Families that lack adequate savings can find it difficult, if not impossible, to achieve and maintain long-term financial stability. Without a financial cushion, families have little protection against the adverse effects of income loss due to unemployment, long-term illness, or disability or death of a primary income earner (Schuchardt, 2002). Insufficient savings can also have adverse consequences for the community. Home or business ownership, important elements in the economic viability of local communities, are difficult to achieve without savings (Schaeffer, 2002). In times of economic downturn, loan default or bankruptcy become more likely among those who have not been savers, shifting the burden of economic loss to the community.

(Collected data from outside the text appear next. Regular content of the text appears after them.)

(* ===== verification/LinkerRelocate.v ===== *)
(** * Relocation (mcpelauncher-linker/bionic/linker)

    [soinfo::relocate] of linker_relocate.cpp on x86-64: plain relocations, the packed ones of
    linker_reloc_iterators.h, the bitmaps of [relocate_relr], and the versions of symbols of
    [VersionTracker].  The image is the memory of LinkerImage; a write outside of it is
    undefined.  The fast paths, the cache of the last symbol and the encodings are proved to give
    what a direct application of every relocation gives.  The tables of relocations, symbols and strings are read
    before: relocations that write into these tables, which no linker makes, are not modelled. *)

From S2P Require Import Prelude CxxString LinkerUtils LinkerImage LinkerSymbols LinkerGroups.
From Stdlib Require Import ZArith Ascii Lia.
From stdpp Require Import base list strings numbers gmap.

Open Scope Z_scope.

Module LinkerRelocate.
Import LinkerSymbols.

(** ** The image *)
Notation memory := LinkerImage.memory.
Notation load := LinkerImage.load.
Notation store := LinkerImage.store.
Definition push_front (x : Z) (l : LinkedList) (w : world) : result (LinkedList * world) :=
  '(b, w) ← new_entry (mkEntry l.(head_) x) w;
  Ret (mkList b (if decide (l.(tail_) = 0) then b else l.(tail_)), w).
Definition push_back (x : Z) (l : LinkedList) (w : world) : result (LinkedList * world) :=
  '(b, w) ← new_entry (mkEntry 0 x) w;
  if decide (l.(tail_) = 0) then Ret (mkList b b, w)
  else w ← set_next l.(tail_) b w; Ret (mkList l.(head_) b, w).
(** The element, or null. *)
Definition pop_front (l : LinkedList) (w : world) : result (Z * LinkedList * world) :=
  if decide (l.(head_) = 0) then Ret (0, l, w)
  else
    e ← entry_at l.(head_) w;
    w ← free_entry l.(head_) w;
    Ret (e.(element), mkList e.(next) (if decide (e.(next) = 0) then 0 else l.(tail_)), w).
Definition front (l : LinkedList) (w : world) : result Z :=
  if decide (l.(head_) = 0) then Ret 0 else e ← entry_at l.(head_) w; Ret e.(element).
Fixpoint clear_from (fuel : nat) (p : Z) (w : world) : result world :=
  match fuel with
  | O => Diverge
  | Datatypes.S fuel =>
      if decide (p = 0) then Ret w
      else
        e ← entry_at p w;
        w ← free_entry p w;
        clear_from fuel e.(next) w
  end.
Definition clear (l : LinkedList) (w : world) : result (LinkedList * world) :=
  w ← clear_from (size w.(entries) + 1) l.(head_) w;
  Ret (mkList 0 0, w).

(** The loop of [remove_if], with [e] the entry and [p] the one before it that stays. *)
Fixpoint remove_loop (fuel : nat) (predicate : Z -> bool) (e p : Z) (l : LinkedList) (w : world) : result (LinkedList * world) :=
  match fuel with
  | O => Diverge
  | Datatypes.S fuel =>
      if decide (e = 0) then Ret (l, w)
      else
        ent ← entry_at e w;
        if predicate ent.(element) then
          let next := ent.(next) in
          '(l, w) ← (if decide (p = 0) then Ret (mkList next l.(tail_), w) else w ← set_next p next w; Ret (l, w));
          let l := if decide (l.(tail_) = e) then mkList l.(head_) p else l in
          w ← free_entry e w;
          remove_loop fuel predicate next p l w
        else remove_loop fuel predicate ent.(next) e l w
  end.
Definition remove_if (predicate : Z -> bool) (l : LinkedList) (w : world) : result (LinkedList * world) :=
  remove_loop (size w.(entries) + 1) predicate l.(head_) 0 l w.
Definition remove (x : Z) (l : LinkedList) (w : world) : result (LinkedList * world) := remove_if (fun y => bool_decide (y = x)) l w.
(* ===== verification/JniStrings.v ===== *)
(** * libjnivm/src/jnivm/internal: stringUtil.cpp, string.cpp

    The strings of the Java environment: [jnivm::String] holds modified UTF-8,
    in which the character 0 takes two bytes and a character above the basic
    plane is a pair of surrogates of three bytes each, and the calls of the
    native interface convert to and from 16-bit characters.  A pointer into the
    string is an index into its bytes; reading past the terminating NUL is
    undefined.  A [jstring] is [None] for the null reference. *)

From S2P Require Import Prelude.
From Stdlib Require Import ZArith Ascii Lia.
From stdpp Require Import base list strings numbers.

Open Scope Z_scope.

Module JniStrings.

(** ** Data *)

(** A [jchar] is an unsigned 16-bit integer. *)
Notation jchar := Z (only parsing).
Definition is_jchar (c : jchar) : Prop := 0 <= c < 2 ^ 16.

Definition UtfDataFormatError : exn := runtime_error "UtfDataFormatError".

(** ** stringUtil.cpp *)

(** [(cur[i] & 0b11000000) != 0b10000000] throws. *)
Definition utf_continues (s : bytes) (i : nat) : outcome exn () :=
  c ← char_at s i;
  if decide (Z.land (uchar c) 192 = 128) then Ret () else Throw UtfDataFormatError.

Definition UTFToJCharLength (s : bytes) (cur : nat) : outcome exn nat :=
  c ← char_at s cur;
  if decide (Z.land (uchar c) 128 = 0) then Ret 1%nat
  else if decide (Z.land (uchar c) 224 = 192) then
    _ ← utf_continues s (cur + 1);
    Ret 2%nat
  else if decide (Z.land (uchar c) 240 = 224) then
    _ ← utf_continues s (cur + 1);
    _ ← utf_continues s (cur + 2);
    Ret 3%nat
  else Throw UtfDataFormatError.

Definition UTFToJChar (s : bytes) (cur : nat) : outcome exn (jchar * nat) :=
  size ← UTFToJCharLength s cur;
  match size with
  | 1%nat =>
      c ← char_at s cur;
      Ret (wrapu 16 (uchar c), size)
  | 2%nat =>
      c ← char_at s cur;
      c1 ← char_at s (cur + 1);
      Ret (wrapu 16 (Z.lor (Z.shiftl (Z.land (uchar c) 31) 6) (Z.land (uchar c1) 63)), size)
  | 3%nat =>
      c ← char_at s cur;
      c1 ← char_at s (cur + 1);
      c2 ← char_at s (cur + 2);
      Ret (wrapu 16 (Z.lor (Z.lor (Z.shiftl (Z.land (uchar c) 15) 12) (Z.shiftl (Z.land (uchar c1) 63) 6)) (Z.land (uchar c2) 63)), size)
  | _ => Throw UtfDataFormatError
  end.

Definition JCharToUTFLength (c : jchar) : nat :=
  if decide (c = 0) then 2%nat
  else if decide (Z.land c (128 - 1) = c) then 1%nat
  else if decide (Z.land c (Z.shiftl 1 (5 + 6) - 1) = c) then 2%nat
  else 3%nat.

(** The bytes written at [cur]; their number is the value returned. *)
Definition JCharToUTF (c : jchar) (len : nat) : outcome exn bytes :=
  let size := JCharToUTFLength c in
  if decide (len < size)%nat then Throw (runtime_error "End of String")
  else Ret (match size with
            | 1%nat => [to_char c]
            | 2%nat => [to_char (Z.lor 192 (Z.land (Z.shiftr c 6) 31)); to_char (Z.lor 128 (Z.land c 63))]
            | _ => [to_char (Z.lor 224 (Z.land (Z.shiftr c 12) 15)); to_char (Z.lor 128 (Z.land (Z.shiftr c 6) 63)); to_char (Z.lor 128 (Z.land c 63))]
            end).

(** ** string.cpp *)

(** [for (jsize i = 0; i < size; i++)], writing to the stream. *)
Fixpoint write_chars (str : list jchar) (size : nat) {struct size} : outcome exn bytes :=
  match size, str with
  | O, _ => Ret []
  | S _, [] => Undef
  | S size, c :: str =>
      out ← JCharToUTF c 3;
      ss ← write_chars str size;
      Ret (out ++ ss)
  end.
(** [str] holds the readable characters. *)
Definition NewString (str : list jchar) (size : Z) : outcome exn bytes := write_chars str (Z.to_nat size).

(** [while(cur != end)]; the [jsize] that counts has 32 bits, and counting on from the last value is undefined. *)
Fixpoint count_chars (fuel : nat) (s : bytes) (cur : nat) (len : Z) : outcome exn Z :=
  match fuel with
  | O => Diverge
  | S fuel =>
      if decide (cur = length s) then Ret len
      else
        n ← UTFToJCharLength s cur;
        if decide (len + 1 < 2 ^ 31) then count_chars fuel s (cur + n) (len + 1) else Undef
  end.
Definition GetStringLength (str : option bytes) : outcome exn Z :=
  match str with
  | Some s => count_chars (length s + 1) s 0 0
  | None => Ret 0
  end.

(** [while(start)]: a negative count is decremented too, until the reads run off the string. *)
Fixpoint skip_chars (fuel : nat) (s : bytes) (cur : nat) (start : Z) : outcome exn nat :=
  match fuel with
  | O => Diverge
  | S fuel =>
      if decide (start = 0) then Ret cur
      else
        n ← UTFToJCharLength s cur;
        skip_chars fuel s (cur + n) (start - 1)
  end.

In response to these pressing concerns for the future well-being of American families, this project was developed with a goal to better understand the complexities of savings behavior. What are specific barriers and encouragements for saving? What motivates different types of people to save? How do socialization, personality characteristics, environmental factors, knowledge, and demographic realities impact savings behavior?
The research focus fits within the broader land-grant communitys educational and research priorities. USDAs Cooperative State Research, Education, and Extension Service (CSREES) includes financial security as one of its system-wide educational initiatives. The stated goal is for people to acquire the knowledge, skills, and motivation to build financial security. Programs focus on behavioral change, starting with achieving financial self-sufficiency, then stability. The ultimate goal, financial security, is the cornerstone of prosperous communities, nurturing neighborhoods, and strong families. (http://www.csrees.usda.gov/financialsecurity.cfm)

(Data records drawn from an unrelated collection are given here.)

Lemma cast_refers o r : JNICast vm o = Ret r -> r = refers vm o.
Proof.
  intros H. assert (live o vm \/ ~ live o vm) as [Hl|Hl]. { destruct o as [l|]; [|by left]. cbn. destruct (heap vm !! l); [left|right]; [done|by intros []]. }
  - pose proof (cast_ok vm Hwf True o (fun _ => Hl)) as Hc. rewrite H in Hc. by destruct Hc as [-> _].
  - destruct o as [l|]; [|by cbn in Hl]. exfalso. cbn [JNICast] in H. replace (size (heap vm) + 1) with (S (size (heap vm))) in H by lia. cbn in H, Hl. destruct (heap vm !! l); [|done]. by apply Hl.
Qed.
Lemma becomes_env e h fs x ff : vm.(jnienvs) !! t = Some e -> becomes t vm (set_env t (mkENV fs ff x) (set_heap h vm)) fs x vm.(globals) vm.(natives).
Proof. intros E. split_and!; [eexists; split; [apply lookup_insert_eq|done]|intros t' Ht; by apply lookup_insert_ne|done|done]. Qed.
Lemma becomes_lists e h n gs ns : vm.(jnienvs) !! t = Some e -> becomes t vm (mkVM h n vm.(jnienvs) gs ns) e.(localframe) e.(current_exception) gs ns.
Proof. intros E. split_and!; [by exists e|done|done|done]. Qed.
Lemma push_effect e l vm' : vm.(jnienvs) !! t = Some e -> push_local t l vm = Ret vm' -> becomes t vm vm' (with_local l e.(localframe)) e.(current_exception) vm.(globals) vm.(natives).
Proof.
  intros E H. unfold push_local, env_of in H. rewrite E in H. cbn [mbind outcome_bind] in H. destruct (localframe e) as [|f fs]; [done|]. apply bind_ret_inv in H as (h & _ & [= <-]). by apply (becomes_env e).
Qed.
Lemma returned_effect e p vm' : vm.(jnienvs) !! t = Some e -> state_of (ToJNIType t p vm) = Ret vm' -> match p with None => vm' = vm | Some l => becomes t vm vm' (with_local l e.(localframe)) e.(current_exception) vm.(globals) vm.(natives) end.
Proof. intros E H. unfold state_of in H. destruct p as [l|]; cbn [ToJNIType] in H; [|by injection H]. apply bind_ret_inv in H as ([r v] & (v' & Hp & [= <- <-])%bind_ret_inv & [= <-]). by apply push_effect. Qed.
Lemma delete_effect e g vm' : vm.(jnienvs) !! t = Some e -> delete_global (Some g) vm = Ret vm' -> global_gone t vm vm' g.
Proof.
  intros E H. unfold global_gone. rewrite E. cbn [delete_global from_option] in *. destruct (erase_once g (globals vm)) as [gs|] eqn:Eg.
  - pose proof (erase_once_perm _ _ _ Eg) as Hp. rewrite decide_True by (rewrite Hp; left). apply bind_ret_inv in H as (h & _ & [= <-]). exists gs. split; [done|]. by apply becomes_lists.
  - apply erase_once_none in Eg. rewrite decide_False by done. by injection H.
Qed.
Lemma exception_effect e x v vm' : jnienvs v = jnienvs vm -> globals v = globals vm -> natives v = natives vm -> vm.(jnienvs) !! t = Some e -> set_exception t x v = Ret vm' ->
  becomes t vm vm' e.(localframe) x vm.(globals) vm.(natives).
Proof.
  intros Hj Hg Hn E H. unfold set_exception, env_of in H. rewrite Hj, E in H. cbn [mbind outcome_bind] in H. apply bind_ret_inv in H as (h & Hd & [= <-]).
  split_and!; [eexists; split; [apply lookup_insert_eq|done]|intros t' Ht; cbn; rewrite Hj; by apply lookup_insert_ne|done|done].
Qed.
Lemma thrown_effect e vm' : vm.(jnienvs) !! t = Some e -> state_of (ThrowNew t vm) = Ret vm' -> becomes t vm vm' e.(localframe) (Some vm.(next)) vm.(globals) vm.(natives) /\ class vm' vm.(next) = Some KThrowable.
Proof.
  intros E H. pose proof (ThrowNew_ok t vm (fun _ => False) True Hwf (fun _ => ltac:(by eexists))) as Hok. rewrite H in Hok. destruct Hok as (Hwf' & _ & _). unfold state_of, ThrowNew in H.
  apply bind_ret_inv in H as ([r v] & Hx & [= <-]). cbn [allocate] in Hx. apply bind_ret_inv in Hx as (v1 & Hx & [= <- <-]). pose proof Hx as Hx'. apply (exception_effect e) in Hx; [|done..]. split; [exact Hx|].
  destruct Hx as ((e' & He & _ & Hp) & _). assert (is_Some (v1.(heap) !! vm.(next))) as [c Hc].
  { eapply counted_alive; [by apply (wf_counted t v1 Hwf' _ He)|]. left. unfold env_refs. rewrite Hp. cbn. rewrite !elem_of_app, list_elem_of_singleton. auto. }
  unfold set_exception, env_of in Hx'. cbn [jnienvs] in Hx'. rewrite E in Hx'. cbn [mbind outcome_bind] in Hx'. apply bind_ret_inv in Hx' as (h & Hd & [= <-]). cbn [heap set_env set_heap] in Hc. unfold class. cbn [heap set_env set_heap]. rewrite Hc. cbn.
  assert (fewer (<[vm.(next) := mkCell KThrowable 1]> vm.(heap)) h) as Hs.
  { destruct (native_new_ok vm Hwf (fun _ => False) true) as ((Hcnt & _) & _). destruct (current_exception e) as [y|] eqn:Ey; cbn [drop_opt heap] in Hd; [|injection Hd as <-; apply fewer_refl].
    assert (exists R, counted (<[vm.(next) := mkCell KThrowable 1]> vm.(heap)) (y :: R)) as [R HR].
    { exists (concat e.(localframe) ++ concat e.(freeframes) ++ rest t vm ++ [vm.(next)]). eapply counted_proper; [|exact Hcnt]. change (roots (native_new KThrowable vm)) with (env_list vm.(jnienvs) ++ vm.(globals) ++ vm.(natives) ++ [vm.(next)]).
      unfold rest, env_list. rewrite <- (map_to_list_delete _ t e E) at 1. cbn [mbind list_bind fst snd]. unfold env_refs. rewrite Ey. cbn [option_list]. clear. solve_Permutation. }
    destruct (drop_ok _ R y HR) as (h' & Hd' & _ & Hs). rewrite Hd in Hd'. by injection Hd' as <-. }
  destruct (Hs _ _ Hc) as (c0 & Hc0 & <-). rewrite lookup_insert_eq in Hc0. by injection Hc0 as <-.
Qed.
(** The calls that need no environment. *)
Definition outer (c : call) : bool := match c with CAttach | CDetach | CNew _ | CDrop _ => true | _ => false end.
Lemma outer_effect c vm' : outer c = true -> exec t c vm = Ret vm' -> effect t c vm vm'.
Proof.
  intros Ho H. destruct c as [| | | | | | | | | | | | | | |b| |l|]; try done; cbn [exec effect] in *.
  - injection H as <-. unfold AttachCurrentThread. destruct (jnienvs vm !! t) as [e|] eqn:E; [split_and!; [by exists e|done|done|done]|]. split_and!; [eexists; split; [apply lookup_insert_eq|done]|intros t' Ht; by apply lookup_insert_ne|done|done].
  - unfold DetachCurrentThread in H. destruct (jnienvs vm !! t) as [e|] eqn:E; [apply bind_ret_inv in H as (h & _ & [= <-]); done|]. injection H as <-. by rewrite delete_id.
  - injection H as <-. unfold class. cbn. by rewrite lookup_insert_eq.
  - unfold native_drop in H. destruct (erase_once l (natives vm)) as [ns|] eqn:En.
    + pose proof (erase_once_perm _ _ _ En) as Hp. rewrite decide_True by (rewrite Hp; left). apply bind_ret_inv in H as (h & _ & [= <-]). by exists ns.
    + apply erase_once_none in En. rewrite decide_False by done. by injection H.
Qed.
Lemma exec_effect c vm' : allowed t c vm -> exec t c vm = Ret vm' -> effect t c vm vm'.
Proof.
  intros [Ha Hc] H. destruct (outer c) eqn:Ho; [by apply outer_effect|].
  assert (is_Some (jnienvs vm !! t)) as [e E] by (by destruct c). unfold effect. rewrite E. cbn [default from_option]. unfold Datatypes.id. destruct c as [cap|o|cap|o|o|o|o|o|o|o| | | | | |b|o|l|p]; try done; cbn [exec] in H; unfold state_of in H.
  - apply bind_ret_inv in H as ([r v] & Hx & [= <-]). unfold PushLocalFrame, env_of in Hx. rewrite E in Hx. cbn [mbind outcome_bind] in Hx. apply bind_ret_inv in Hx as (_ & _ & [= _ <-]).
    destruct (proj2 (proj2 Hwf) t e E) as [_ Hfree]. split_and!; [eexists; split; [apply lookup_insert_eq|]|intros t' Ht; by apply lookup_insert_ne|done|done]. destruct (freeframes e); [done|]. apply Forall_cons_1 in Hfree as [-> _]. done.
  - apply bind_ret_inv in H as ([r v] & Hx & [= <-]). unfold PopLocalFrame, env_of in Hx. rewrite E in Hx. cbn [mbind outcome_bind] in Hx. destruct (localframe e) as [|f fs]; [done|]. apply bind_ret_inv in Hx as (h & _ & [= _ <-]). cbn [tail]. destruct fs; by apply (becomes_env e).
  - apply bind_ret_inv in H as ([r v] & Hx & [= <-]). unfold EnsureLocalCapacity, env_of in Hx. rewrite E in Hx. cbn [mbind outcome_bind] in Hx. destruct (localframe e); [done|]. by apply bind_ret_inv in Hx as (_ & _ & [= _ <-]).
  - apply bind_ret_inv in H as ([r v] & Hx & [= <-]). apply bind_ret_inv in Hx as (w & ->%cast_refers & Hx). destruct (refers vm o) as [w|]; [|by injection Hx]. apply bind_ret_inv in Hx as (h & _ & [= _ <-]).
    split; [by apply becomes_lists|]. unfold class. cbn. by rewrite lookup_insert_eq.
  - apply bind_ret_inv in H as (g & Hg & H). destruct o as [l|]; cbn [cast_global] in Hg; [|injection Hg as <-; by injection H]. unfold class. destruct (heap vm !! l) as [[k n]|]; [|done]. cbn in Hg |- *. destruct k; injection Hg as <-; try (by injection H). by apply (delete_effect e).
  - apply bind_ret_inv in H as ([r v] & Hx & [= <-]). apply bind_ret_inv in Hx as (w & ->%cast_refers & Hx). destruct (refers vm o) as [w|]; [|by injection Hx]. apply bind_ret_inv in Hx as (v' & Hp & [= _ <-]). by apply push_effect.
  - apply bind_ret_inv in H as (w & ->%cast_refers & H). destruct (refers vm o) as [l|]; [|by injection H]. unfold env_of in H. rewrite E in H. cbn [mbind outcome_bind] in H. pose proof (erase_frames_spec l (localframe e)) as Hs. destruct (erase_frames l (localframe e)) as [fs|].
    + destruct Hs as (fs1 & f & f' & fs2 & Hfs & Hn & Hp & ->). rewrite decide_True by (rewrite Hfs, concat_app; cbn; rewrite Hp, !elem_of_app, elem_of_cons; auto). apply bind_ret_inv in H as (h & _ & [= <-]). exists fs1, f, f', fs2. split_and!; try done. by apply (becomes_env e).
    + rewrite decide_False by done. by injection H.
  - apply bind_ret_inv in H as ([r v] & Hx & [= <-]). apply bind_ret_inv in Hx as (w & ->%cast_refers & Hx). destruct (refers vm o) as [w|]; [|by injection Hx]. injection Hx as _ <-.
    split; [by apply becomes_lists|]. unfold class. cbn. by rewrite lookup_insert_eq.
  - apply bind_ret_inv in H as (g & Hg & H). destruct o as [l|]; cbn [cast_weak] in Hg; [|injection Hg as <-; by injection H]. unfold class. destruct (heap vm !! l) as [[k n]|]; [|done]. cbn in Hg |- *. destruct k; injection Hg as <-; try (by injection H). by apply (delete_effect e).
  - apply bind_ret_inv in H as ([r v] & Hx & [= <-]). destruct o as [l|]; cbn [Throw_] in Hx; [destruct (heap vm !! l) as [[k n]|]; [|done]; destruct k; try done; apply bind_ret_inv in Hx as (h & _ & Hx)|]; apply bind_ret_inv in Hx as (v' & Hx & [= _ <-]); by apply (exception_effect e) in Hx.
  - by apply thrown_effect.
  - unfold ExceptionOccurred, env_of in H. rewrite E in H. cbn [mbind outcome_bind] in H. by apply (returned_effect e (current_exception e)).
  - by apply (exception_effect e) in H.
  - apply bind_ret_inv in H as (w & ->%cast_refers & H). destruct (refers vm o) as [l|]; [|by injection H]. apply bind_ret_inv in H as (h & _ & [= <-]). by apply becomes_lists.
  - by apply (returned_effect e p).
Qed.
End effects.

Furthermore, this study relates directly to Community Vitality, a national research priority of the Agricultural Experiment Station Committee on Organization and Policy. Financially secure families are better able to contribute to their local economy by owning homes, starting businesses, and avoiding bankruptcy. In this respect, family financial security is a cornerstone of community economic viability.
Importance: The negative savings rate raises critical issues for U.S. households. First, there are concerns about the inability of the Social Security trust fund to pay promised benefits for future retirees. Second, employers continue to shift greater responsibility for funding retirement and health care to individual households. Third, inadequate savings leaves families extremely vulnerable to economic set-backs such as illness, disability, death of a primary wage-earner, and unemployment. Therefore, it is extremely important that families save for their later years in order to have adequate resources to meet needs and achieve their desired quality of life.
The renewal of this project will support scholarship addressing this critical issue of minimal savings in specific segments of the U.S. population - low and moderate income households. While much research describes overall savings behavior of U.S. individuals and households, little is known about what motivates the decision to save. Why is it that some people, regardless of income level, current asset accumulation, education background, and other factors, are avid savers and others are challenged to set aside any money for tomorrow?
This project is also important for its potential disciplinary contributions. Specific disciplines have approached the study of savings behavior through their respective theoretical lenses. Sociological studies of money management have centered on demographic characteristics such as age, gender, family composition, and social class (Lea, Tarpy, & Webley, 1987; Livingstone & Lunt, 1993 Mullainathan & Thaler, 2000), ignoring economic or social-psychological aspects of saving. Economists have focused on observed behaviors, ignoring or minimally addressing internal motivations for savings. These disciplinary blinders have made it difficult to gain a comprehensive understanding of the multiple factors affecting savings behavior. Consequently, there is a need for interdisciplinary research that recognizes that saving is an economic decision made within an existing social context, influenced by life-cycle demands and the psychological characteristics of the saver (Gutter, Wang, & Way, 2007). This study attempts such an interdisciplinary approach, examining economic, psychological, and socio-cultural factors that influence saving.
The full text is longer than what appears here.